近年、健康管理における睡眠の重要性が注目を集めるとともに、日本人の睡眠不足の問題が指摘されています。「睡眠負債」という言葉を聞かれたことがある方も多いのではないでしょうか。今回は、適切な睡眠の重要性と日本人の子供の睡眠について、国内外からのレポートをご紹介します。
適切な睡眠時間は認知機能低下のリスクを下げる?
たとえ初期段階のアルツハイマー病患者であっても、適切な睡眠時間を確保することで、加齢に伴う認知機能低下のリスクを下げられる可能性のあることが新たな研究で明らかにされました。睡眠時間は少な過ぎても多過ぎても認知機能低下と関連したということです。米ワシントン大学医学部のDavid Holtzman氏らによるこの研究結果は、「Brain」に2021年10月20日掲載されました。
Holtzman氏らは、同大学のKnight Alzheimer Disease Research Centerを通してアルツハイマー病の試験に参加している人の中から100人(平均年齢75歳)を対象に、中央値で4.5年間追跡し、睡眠と認知機能の変化の関連を調べました。その結果、睡眠時間と認知機能低下との間にはU字型の関係が認められ、脳波計測による睡眠時間が4.5時間未満と6.5時間超の場合では、認知機能テストのスコアが低下していました。一方、睡眠時間が4.5時間~6.5時間だった人では、スコアの低下は認められませんでした。

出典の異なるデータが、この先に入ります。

(** Out-parameters: the reader, the element, the source and the diagnostic. *)
Definition reader_next `{Platform} (m : mem) (reader : option tlv_reader_t)
  (out_element : option tlv_element_t) (source : option tlv_source_t)
  (out_diagnostic : option tlv_reader_diagnostic_t)
  : tlv_result_t * option tlv_reader_t * option tlv_element_t * option tlv_source_t *
    option tlv_reader_diagnostic_t :=
  let rc := reader_valid reader in
  let rc := if is_ok rc && match out_element with None => true | Some _ => false end
            then TLV_ERR_NULL_ARG else rc in
  match reader with
  | None => (rc, reader, out_element, source, put_diagnostic out_diagnostic (call_diagnostic rc 0))
  | Some r =>
      if negb (is_ok rc) then
        (rc, reader, out_element, source, put_diagnostic out_diagnostic (call_diagnostic rc r.(rd_pos)))
      else
        let offset := tlv_reader_offset reader in
        if r.(rd_pos) =? r.(rd_size) then
          let rc := if negb (r.(rd_final) =? 0) then TLV_END else TLV_NEED_MORE_DATA in
          (rc, reader, out_element, source, put_diagnostic out_diagnostic (end_diagnostic rc offset))
        else
          let remaining := r.(rd_size) - r.(rd_pos) in
          let '(rc, o) :=
            tlv_read_impl m (r.(rd_data) +p r.(rd_pos)) remaining r.(rd_format)
              (mk_read_out out_element (Some 0) source out_diagnostic) in
          let rc := if rc_eqb rc TLV_ERR_TRUNCATED && (r.(rd_final) =? 0) then TLV_NEED_MORE_DATA else rc in
          if is_ok rc then
            (rc,
             Some (mk_reader r.(rd_format) r.(rd_data) r.(rd_size)
                     (r.(rd_pos) + cell 0 o.(ro_consumed)) r.(rd_base) r.(rd_final)),
             o.(ro_element), o.(ro_source), o.(ro_diagnostic))
          else
            (rc, reader, o.(ro_element), o.(ro_source),
             match o.(ro_diagnostic) with
             | Some dg => Some (locate_diagnostic rc remaining offset dg)
             | None => None
             end)
  end.

Definition tlv_reader_next_diag `{Platform} (m : mem) (reader : option tlv_reader_t)
  (out_element : option tlv_element_t) (out_diagnostic : option tlv_reader_diagnostic_t)
  : tlv_result_t * option tlv_reader_t * option tlv_element_t * option tlv_reader_diagnostic_t :=
  let '(rc, reader, element, _, diagnostic) := reader_next m reader out_element None out_diagnostic in
  (rc, reader, element, diagnostic).

Definition tlv_reader_next `{Platform} (m : mem) (reader : option tlv_reader_t)
  (out_element : option tlv_element_t) : tlv_result_t * option tlv_reader_t * option tlv_element_t :=
  let '(rc, reader, element, _) := tlv_reader_next_diag m reader out_element None in
  (rc, reader, element).

Definition tlv_reader_next_source_diag `{Platform} (m : mem) (reader : option tlv_reader_t)
  (out_element : option tlv_element_t) (source : option tlv_source_t)
  (out_diagnostic : option tlv_reader_diagnostic_t)
  : tlv_result_t * option tlv_reader_t * option tlv_element_t * option tlv_source_t *
    option tlv_reader_diagnostic_t :=
  match source with
  | None =>
      (TLV_ERR_NULL_ARG, reader, out_element, source,
       put_diagnostic out_diagnostic (diag_start TLV_ERR_NULL_ARG TLV_READER_OP_HEADER 0))
  | Some _ => reader_next m reader out_element source out_diagnostic
  end.

(** ** The window invariant *)

(** A reader over values of the C types that [reader_valid] accepts. *)
Record reader_ok `{Platform} (r : tlv_reader_t) : Prop := {
  rk_pos : 0 <= r.(rd_pos) <= r.(rd_size);
  rk_base : 0 <= r.(rd_base);
  rk_end : r.(rd_base) + r.(rd_size) <= SIZE_MAX;
  rk_final : r.(rd_final) = 0 \/ r.(rd_final) = 1;
  rk_data : r.(rd_data) = NULL -> r.(rd_size) = 0;
  rk_format : tlv_format_can_read r.(rd_format) = true }.

Lemma reader_ok_valid `{Platform} r : reader_ok r -> reader_valid (Some r) = TLV_OK.
Proof.
  intros [Hp Hb He Hf Hd Hc]. unfold reader_valid. rewrite Hc.
  replace (is_null (rd_data r) && negb (rd_size r =? 0)) with false
    by (destruct (rd_data r); [rewrite Hd by done|]; done).
  cbn [orb negb]. rewrite (proj2 (Z.ltb_ge _ (rd_pos r))), (proj2 (Z.ltb_ge _ (rd_size r))) by lia.
  destruct Hf as [-> | ->]; done.
Qed.

Lemma valid_reader_ok `{Platform} r :
  0 <= r.(rd_pos) -> 0 <= r.(rd_base) -> reader_valid (Some r) = TLV_OK -> reader_ok r.
Proof.
  intros Hp Hb. unfold reader_valid. destruct (_ || _) eqn:E1; [done|].
  destruct ((rd_size r <? rd_pos r) || _) eqn:E2; [done|]. destruct (_ <? rd_size r) eqn:E3; [done|]. intros _.
  rewrite orb_false_iff, negb_false_iff in E1. destruct E1 as [E1 Hc].
  rewrite orb_false_iff, andb_false_iff, !negb_false_iff in E2.
  split; try done; try lia. intros Hd. rewrite Hd in E1. simpl in E1. lia.
Qed.

Lemma reader_offset_ok `{Platform} r : reader_ok r ->
  tlv_reader_offset (Some r) = r.(rd_base) + r.(rd_pos).
Proof. intros []. unfold tlv_reader_offset. apply usize_small. lia. Qed.

(** The data of a nonempty window is readable from the position. *)
Lemma reader_data_ok `{Platform} r : reader_ok r -> r.(rd_pos) < r.(rd_size) ->
  r.(rd_data) +p r.(rd_pos) <> NULL.
Proof. intros [] Hlt. destruct (rd_data r) eqn:E; [|done]. specialize (rk_data0 eq_refl). lia. Qed.

(** What the offsets of a diagnostic may say. *)
Definition offset_within (has : bool) (x lo hi : Z) : Prop := has = true -> lo <= x <= hi.
Record diagnostic_within (d : tlv_reader_diagnostic_t) (lo hi : Z) : Prop := {
  dw_location : d.(rdg_diagnostic).(dg_location).(l_kind) <> TLV_LOCATION_UNKNOWN ->
    lo <= d.(rdg_diagnostic).(dg_location).(l_begin) <= hi;
  dw_tag : offset_within d.(rdg_detail).(dt_has_tag_offset) d.(rdg_detail).(dt_tag_offset) lo hi;
  dw_length : offset_within d.(rdg_detail).(dt_has_length_offset) d.(rdg_detail).(dt_length_offset) lo hi;
  dw_value : offset_within d.(rdg_detail).(dt_has_value_offset) d.(rdg_detail).(dt_value_offset) lo hi;
  dw_end : offset_within d.(rdg_detail).(dt_has_enclosing_end) d.(rdg_detail).(dt_enclosing_end) lo hi }.

(** The sizes in an error detail are values of [size_t]. *)
Definition error_typed (e : tlv_format_error_t) : Prop :=
  0 <= e.(fe_offset) /\ 0 <= e.(fe_tag).(r_offset) /\ 0 <= e.(fe_tag).(r_size) /\
  0 <= e.(fe_length).(r_offset) /\ 0 <= e.(fe_length).(r_size) /\
  0 <= e.(fe_value).(r_offset) /\ 0 <= e.(fe_value).(r_size).

Lemma locate_within `{Platform} rc rc' e data remaining offset :
  error_typed e -> error_in_buffer e remaining -> 0 <= remaining -> 0 <= offset ->
  offset + remaining <= SIZE_MAX ->
  diagnostic_within (locate_diagnostic rc' remaining offset (read_diagnostic rc e data remaining)) offset
    (offset + remaining).
Proof.
  intros (H0 & H1 & H2 & H3 & H4 & H5 & H6) (Et & El & Ev) Hr Ho Hm.
  assert (forall x, x <= remaining -> 0 <= x -> usize (x + offset) = x + offset) as Hu
    by (intros; apply usize_small; lia).
  assert (forall r, range_valid r remaining = true -> r_present r = true -> 0 <= r_size r -> r_offset r <= remaining) as Hrv.
  { intros r Hv Hp. apply range_valid_present in Hv; [lia|done]. }
  split; unfold offset_within; cbn.
  - destruct (negb (fe_has_offset e) || (remaining <? fe_offset e)) eqn:E; cbn.
    + rewrite (proj2 (Z.ltb_ge remaining 0)) by lia. cbn. congruence.
    + rewrite Z.ltb_irrefl, Z.eqb_refl. cbn. rewrite orb_false_iff in E.
      rewrite (proj2 (Z.ltb_ge remaining (fe_offset e))) by lia. cbn. rewrite Z.ltb_irrefl, Z.eqb_refl. cbn.
      rewrite (proj2 (Z.ltb_ge (SIZE_MAX - offset) _)) by lia. cbn. lia.
  - intros Hp. rewrite Hp. specialize (Hrv _ Et Hp H2). rewrite Hu by done. lia.
  - intros Hp. rewrite Hp. specialize (Hrv _ El Hp H4). rewrite Hu by done. lia.
  - intros Hp. rewrite Hp. apply andb_true_iff in Hp as [_ Hp]. apply negb_true_iff in Hp.
    destruct (r_present (fe_value e)); rewrite Hu by lia; lia.
  - intros _. rewrite Hu by lia. lia.
Qed.

(** The error detail a decode callback leaves holds values of the C types. *)
Definition decode_error_typed (decode : tlv_decode_fn) : Prop :=
  forall m data size rc d e, decode m data size no_decoded no_error = (rc, d, e) -> error_typed e.

Lemma clip_error_typed e size : error_typed e -> error_typed (clip_error e size).
Proof.
  unfold error_typed, clip_error, clip_range. cbn. intros (? & ? & ? & ? & ? & ? & ?).
  destruct (range_valid (fe_tag e) size), (range_valid (fe_length e) size), (range_valid (fe_value e) size); done.
Qed.

(** The callback's out-parameters are C objects; those of a failure matter when a diagnostic is asked
    for. *)
Definition format_typed `{Platform} (f : tlv_format_t) (dg : option tlv_reader_diagnostic_t) : Prop :=
  forall decode, f.(f_decode) = Some decode ->
    decode_typed decode /\ (dg <> None -> decode_error_typed decode).

Lemma format_decode_error_typed `{Platform} f m data size d0 rc d e :
  (forall decode, f.(f_decode) = Some decode -> decode_error_typed decode) ->
  tlv_format_decode (Some f) m data size (Some d0) (Some no_error) = (rc, d, Some e) -> error_typed e.
Proof.
  intros Hty E. assert (error_typed no_error) as H0 by (unfold error_typed; cbn; lia).
  unfold tlv_format_decode in E. destruct (f_decode f) as [decode|]; [|injection E as _ _ <-; done].
  destruct (is_null data && _); [injection E as _ _ <-; done|].
  destruct (size =? 0); [injection E as _ _ <-; unfold error_typed; cbn; lia|].
  destruct (decode m data size no_decoded no_error) as [[rc0 d1] detail] eqn:Ed. cbv zeta in E.
  apply (Hty decode eq_refl) in Ed.
  match type of E with (if ?b then _ else _) = _ => destruct b end; injection E as _ _ <-;
    [now apply clip_error_typed|done].
Qed.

こうした結果についてHoltzman氏は、「睡眠時間が短い人だけでなく長い人でも認知機能が低下しているというのは、非常に興味深い結果だ。このことは、認知機能低下の鍵を握っているのが、総睡眠時間ではなく睡眠の質である可能性を示唆している」と述べています。
日本の子どもの睡眠負債の現状――2万人超の調査結果
秋田大学大学院医学系研究科精神科の竹島正浩氏らによる日本人の子供たちの睡眠時間についての研究結果が、「Scientific reports」に2021年6月1日掲載されました。この研究では、2万人以上の小中学生の保護者を対象とする全国規模の調査から、日本の子どもたちの睡眠実態が明らかになりました。日本の子どもは睡眠時間が不足している可能性があり、18.3%の子どもが何らかの睡眠障害に該当しました。また、情緒・行動面の問題に睡眠に関する症状や睡眠潜時、中途覚醒時間の延長が関連していたということです。著者らは、「子どもたちに情緒・行動面の問題がある場合、睡眠に関する問題を考慮する必要がある」と述べています。
この研究では、竹島氏らは文部科学省と各地域の教育委員会の協力を得て、北海道から九州の10県にある小学校148校と中学校71校の子どもたちを対象に睡眠の実態調査を行いました。睡眠の状況については小児・児童用簡易睡眠質問票(BCSQ)、情緒・行動面の問題については子どもの強さと困難さ質問票(SDQ)で評価し、Total difficulties scores(TDS)を算出しました。
BCSQでは、18.3%の子どもが何らかの睡眠障害に該当しました。睡眠症状のサブスケールについては起床時の睡眠症状が最多で41.7%、続いて就床時が34.5%、睡眠中が32.9%であり、日中は0.3%でした。SDQでは情緒や行動面の問題は学年が上がるに従い減少し、特に多動性と不注意を示すスコアが成長とともに大きく低下していました。
著者らは本研究が横断研究であり因果関係には言及できないと述べた上で、「日本の多くの子どもたちが睡眠負債や睡眠障害を抱えている可能性があり、睡眠習慣や睡眠障害が情緒・行動面の問題に関連している」と結論付けています。